Monthly Archives: November 2011

Is Anybody Home?

OR… The Ballad of H. pylori.

The guy who invented the frontal lobotomy got a Nobel Prize for figuring out a quick and inexpensive way of making people with profound mental illness much easier to handle.  In retrospect it doesn’t appear to have been such a good idea.  Today we drug people who are hard to handle into oblivion.  It’s kind of a variation on the same theme but nowhere near as messy.  Back in 2005 two researchers from Australia got the Nobel Prize for figuring out that the bacteria H. pylori caused stomach ulcers and that antibiotics would cure the whole problem.  Unfortunately, as with the frontal lobotomy, it appears that the Nobel committee may just have hit the Jackpot once again.

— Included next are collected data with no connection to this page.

(** *** The sequence a generator yields *)

(** The generator after [n] calls of [next]. *)
Fixpoint advance (n : nat) (gen : generator G) : generator G :=
  match n with
  | O => gen
  | S n' => advance n' (next gen).1
  end.

(** The frame the call number [n] (from 0) of [next] yields. *)
Definition nth_frame (gen : generator G) (n : nat) : option frame :=
  (next (advance n gen)).2.

(** The luminance range of the specification. *)
Definition in_luminance_range (max_lum : Q) (im : image) : Prop :=
  ∃ lo hi, img_min im = Some lo ∧ img_max im = Some hi ∧
           (0 <= lo ∨ lo == TRANSPARENT)%Q ∧ (hi <= max_lum)%Q.

(** Construction followed by [n] calls of [update]. *)
Definition construct_and_update (n : nat) (frame_duration : Q)
    (size_in_degrees location : Q * Q) (max_luminance : Q)
    : self_t * result unit :=
  match __init__ frame_duration size_in_degrees location max_luminance with
  | (self, Return _) => updates n self
  | (self, Raise e) => (self, Raise e)
  end.

(** The generator [__init__] starts. *)
Definition first_generator (frame_duration : Q)
    (size_in_degrees location : Q * Q) (max_luminance : Q) : generator G :=
  Suspended (frames (before_frames
    {| p_frame_duration := frame_duration;
       p_size_in_degrees := size_in_degrees;
       p_max_luminance := max_luminance;
       p_location := location |})).

(** The object when [__init__] reaches its call of [update]. *)
Definition before_update (frame_duration : Q)
    (size_in_degrees location : Q * Q) (max_luminance : Q) : self_t :=
  set_frames
    (first_generator frame_duration size_in_degrees location max_luminance)
    (before_frames
       {| p_frame_duration := frame_duration;
          p_size_in_degrees := size_in_degrees;
          p_max_luminance := max_luminance;
          p_location := location |}).

(** The states a constructed stimulus goes through under its methods,
    whether or not a call raised. *)
Inductive reachable (s0 : self_t) : self_t → Prop :=
| reachable_start : reachable s0 s0
| reachable_update s : reachable s0 s → reachable s0 (update s).1
| reachable_reset s : reachable s0 s → reachable s0 (reset s).1
| reachable_next_frame s : reachable s0 s → reachable s0 (next_frame s).1.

Research has recently shown that the stomach behaves differently after a course of antibiotics eradicates resident H. pylori.  For one, after a meal, levels of ghrelin, a hunger hormone secreted in the stomach, are supposed to fall. But in subjects without H. pylori, the amount of ghrelin in the bloodstream held steady, in essence telling the brain to keep eating.  Experimental animals given antibiotics in the same dosage as american children with “ear infections” had marked increases in body fat even though their diets remained the same. (Indeed, farmers have long given antibiotics to livestock to promote weight gain without increasing caloric intake.)  Researchers at New York University have found an inverse correlation between H. pylori infection and childhood-onset asthma, hay fever and skin allergies.  Researchers in Switzerland and Germany have reported that mice given H. pylori actually are protected against asthma.

“If some twisted genius vaporized all 10 trillion cells in your body — along with the hair, the fingernails, and other tissue they create — it would not leave empty space behind. A body-shaped cloud made of bacteria, viruses, and other former stowaways would hover briefly in the air. The cloud would outline your skin, delineate your lungs, trace your digestive tract. You might be gone for good, but your shadow biosphere would remain.” 

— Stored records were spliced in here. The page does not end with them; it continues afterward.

(** * HttpEventBridgeIntegration: the HTTP API -> EventBridge PutEvents binder

    A shallow embedding of
    [packages/aws-cdk-lib/aws-apigatewayv2-integrations/lib/http/eventbridge.ts]
    together with the small part of the construct framework that [bind]
    calls into (construct tree, IAM role, ARN formatting, parameter
    mapping), and the properties of [bind]. *)

From stdpp Require Import gmap strings list fin_maps.
From Stdlib Require Import Ascii.

(** ** Errors and the construct-tree monad *)

(** A construct is addressed by its path from the root of the app, root
    first, such as stack / EventBridgeRoute / InvokeRole. *)
Abbreviation ConstructPath := (list string).

Inductive Error : Type :=
  | DuplicateConstructName (name : string) (scope : ConstructPath)
  | MalformedArn (arn : string).

Inductive Outcome (A : Type) : Type :=
  | Returned (a : A)
  | Thrown (e : Error).
Arguments Returned {A} a.
Arguments Thrown {A} e.

Module iam.

(** Modelled from the spec: the statement and principal types of aws-iam
    (not under src/), with the fields the integration sets and the tests
    read: effect, sid, principals, actions, resources. *)
Inductive Effect : Type := ALLOW | DENY.

Inductive Principal : Type :=
  | ServicePrincipal (service : string)
  | AccountPrincipal (accountId : string)
  | ArnPrincipal (arn : string)
  | WebIdentityPrincipal (identityProvider : string).

(** Modelled from the spec: [IPrincipal.assumeRoleAction] of aws-iam
    (not under src/): the role trust policy has principal = API-gateway
    service principal, action = assume-role. *)
Definition assumeRoleAction (p : Principal) : string :=
  match p with
  | WebIdentityPrincipal _ => "sts:AssumeRoleWithWebIdentity"
  | _ => "sts:AssumeRole"
  end.

Record PolicyStatement : Type := mkPolicyStatement {
  effect : Effect;
  sid : option string;
  principals : list Principal;
  actions : list string;
  resources : list string;
}.

Record RoleProps : Type := { assumedBy : Principal }.

(** Modelled from the spec: the [iam.Role] construct of aws-iam (not under
    src/): a role carries the trust policy made from [assumedBy] and the
    permission statements attached to it with [addToPolicy]. *)
Record Role : Type := mkRole {
  assumeRolePolicy : list PolicyStatement;
  policyStatements : list PolicyStatement;
}.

The 100 Trillion micro-organisms “Left Behind” are anything but our enemies.  Without them we could not live and, we are learning, tampering with their balance in the cavalier fashion most people are accustom to may prove to be the root cause of some of the most deadly and expensive health problems faced by our modern society.  Asthma kills more than a quarter million people every year.  Obesity, especially in children, and the myriad of other health problems obesity directly causes contribute in a big way to the unsustainable cost of our so called “modern” health care system.  Mental problems, digestive problems, cardiovascular problems, cancer….. “We’re just beginning to learn the effects our micro-biome has on us, but it’s clear that they can be profound. Certain species help digest food and synthesize vitamins; others guide the immune system.”

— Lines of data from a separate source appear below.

(** An environment in which the calls of the outside world have the given
    outcomes. *)
Definition example_env (jwt : result PyVal)
    (principal : result (option StytchAccessToken))
    (connect : result unit) (stored : result (option Profile))
    (close : result unit) (linked : PyVal) : Env :=
  {| GRADIENTS := palette;
     MCP_SERVER_URL := "http://localhost:8000";
     verify_jwt_token := λ _, jwt;
     get_access_token := principal;
     db_connect := connect;
     db_get_profile_by_user_id := λ _, stored;
     db_get_or_create_profile := λ _, stored;
     db_close_outcome := close;
     read_widget_html := Ok "<html></html>";
     utcnow_isoformat := "2025-01-01T00:00:00";
     json_loads := example_json_loads;
     verify_stytch_session_token := λ _, Ok (PDict ∅);
     extract_twitter_profile := λ _, Ok linked |}.

(** Alice is signed in and her profile is stored. *)
Definition alice_env : Env :=
  example_env (Ok (PDict alice_claims)) (Ok (Some alice_token))
              (Ok ()) (Ok (Some alice_profile)) (Ok ()) alice_twitter_profile.

(** Nobody is signed in. *)
Definition guest_env : Env :=
  example_env (Ok (PDict anonymous_claims)) (Ok None)
              (Ok ()) (Ok None) (Ok ()) PNone.

(** Alice is signed in and the database cannot be reached. *)
Definition outage_env : Env :=
  example_env (Ok (PDict bare_claims)) (Ok (Some alice_token))
              (Raise (Exn ExternalError "connection refused")) (Ok None) (Ok ())
              alice_twitter_profile.

Definition fresh_world : World := {| next_conn := 0; db_log := [] |}.

Definition tweet_arguments (gradient_index : PyVal) : dict :=
  <["tweetContent" := PStr "hello"]> (<["gradientIndex" := gradient_index]> ∅).

(** ** Vocabulary of the properties *)

(** A string without a whitespace character. *)
Definition no_space (t : string) : Prop :=
  Forall (λ c, is_py_space c = false) (list_ascii_of_string t).

(** What a call did to the connections: nothing, or it acquired one and
    released it again. *)
Definition released (w w' : World) : Prop :=
  ∃ tr, db_log w' = db_log w ++ tr ∧ (tr = [] ∨ ∃ c, tr = [Acquire c; Release c]).

(** The ways in which the lookup of the caller's profile comes back empty. *)
Inductive lookup_fails (E : Env) : Prop :=
  | no_principal :
      get_access_token E = Ok None → lookup_fails E
  | principal_unavailable e :
      get_access_token E = Raise e → lookup_fails E
  | no_stored_profile tok :
      get_access_token E = Ok (Some tok) →
      db_get_profile_by_user_id E (subject tok) = Ok None → lookup_fails E
  | store_unreachable tok e :
      get_access_token E = Ok (Some tok) →
      db_connect E = Raise e → lookup_fails E
  | store_query_raises tok e :
      get_access_token E = Ok (Some tok) →
      db_get_profile_by_user_id E (subject tok) = Raise e → lookup_fails E
  | store_close_raises tok e :
      get_access_token E = Ok (Some tok) →
      db_close_outcome E = Raise e → lookup_fails E.

(** What a result of [create-gradient-tweet] shows: the tweet, the index and
    the name of the gradient, and the identity. *)
Definition tweet_result (r : CallToolResult) (tc gi : PyVal) (g : Gradient) (td : dict) : Prop :=
  isError r = false
  ∧ head (content r) =
      Some {| text := "Created gradient tweet with " +:+ gradient_name g +:+ " gradient!" |}
  ∧ ∃ sc, structuredContent r = Some sc
      ∧ sc !! "tweetContent" = Some tc
      ∧ sc !! "gradientIndex" = Some gi
      ∧ sc !! "gradientName" = Some (PStr (gradient_name g))
      ∧ sc !! "profile" = Some (PDict td).

(** [v] is the column [x] when that holds text, and the default [d] when the
    column is null or empty. *)
Definition field_or (x : option string) (d v : string) : Prop :=
  (x = None ∨ x = Some EmptyString → v = d)
  ∧ (∀ s, x = Some s → s ≠ EmptyString → v = s).

(** The ways in which the store fails to save a profile. *)
Definition store_fails (E : Env) (twitter_profile : PyVal) : Prop :=
  (∃ e, db_connect E = Raise e)
  ∨ (∃ e, db_get_or_create_profile E twitter_profile = Raise e)
  ∨ db_get_or_create_profile E twitter_profile = Ok None
  ∨ (∃ e, db_close_outcome E = Raise e).

(** A response that reports failure with the given status. *)
Definition refused (r : JSONResponse) (status : Z) : Prop :=
  status_code r = status ∧ body r !! "success" = Some (PBool false).

(** * The rest of the module *)

(** ** The tools on offer: [TOOL_INPUT_SCHEMA] and [_list_tools] *)

Definition TOOL_INPUT_SCHEMA : dict :=
  <["type" := PStr "object"]>
  (<["properties" :=
       PDict
         (<["tweetContent" :=
              PDict (<["type" := PStr "string"]>
                    (<["description" := PStr "The content of the tweet to render"]> ∅))]>
         (<["gradientIndex" :=
              PDict (<["type" := PStr "integer"]>
                    (<["description" := PStr "Gradient preset index (0-24)"]>
                    (<["default" := PInt 0]>
                    (<["minimum" := PInt 0]>
                    (<["maximum" := PInt 24]> ∅)))))]> ∅))]>
  (<["required" := PList [PStr "tweetContent"]]>
  (<["additionalProperties" := PBool false]> ∅))).

(** [types.Tool(...)], with the arguments the file passes. *)
Record Tool : Type := {
  name : string;
  title : string;
  description : string;
  inputSchema : dict;
  securitySchemes : list dict;
  tool_meta : option dict;
  annotations : dict;
}.

Definition oauth2_scheme : dict :=
  <["type" := PStr "oauth2"]>
  (<["scopes" := PList [PStr "openid"; PStr "profile"]]> ∅).

Definition read_only_annotations : dict :=
  <["destructiveHint" := PBool false]>
  (<["openWorldHint" := PBool false]>
  (<["readOnlyHint" := PBool true]> ∅)).

Definition _list_tools : list Tool :=
  [ {| name := "get-my-profile";
       title := "Get My Profile";
       description := "Get the authenticated user's profile information from OAuth";
       inputSchema :=
         <["type" := PStr "object"]>
         (<["properties" := PDict ∅]>
         (<["additionalProperties" := PBool false]> ∅));
       securitySchemes := [oauth2_scheme];
       tool_meta := None;
       annotations := read_only_annotations |};
    {| name := "create-gradient-tweet";
       title := "Create Gradient Tweet";
       description :=
         "Generate a beautiful tweet mockup with a vibrant gradient background";
       inputSchema := TOOL_INPUT_SCHEMA;
       securitySchemes := [oauth2_scheme];
       tool_meta :=
         Some (<["openai/widgetAccessible" := PBool true]>
              (<["openai/resultCanProduceWidget" := PBool true]> ∅));
       annotations := read_only_annotations |} ].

    George Washington died of a throat abscess.  His physicians, the finest medical minds of the day, treated him with advanced bloodletting techniques in the hope that the evil humors causing the disease could be purged from his body.   The ironic thing is this…. If  instead of using their scalpels to open blood vessels in his  arm, to let out the bad humors, they had instead asked George to “open wide” and, with the same implement, punctured the abscess in the back of his throat the Father of our Country might just have recovered and gone on to complete the construction of his garden at Mount Vernon.  George was a hell of a gardener in case you didn’t know.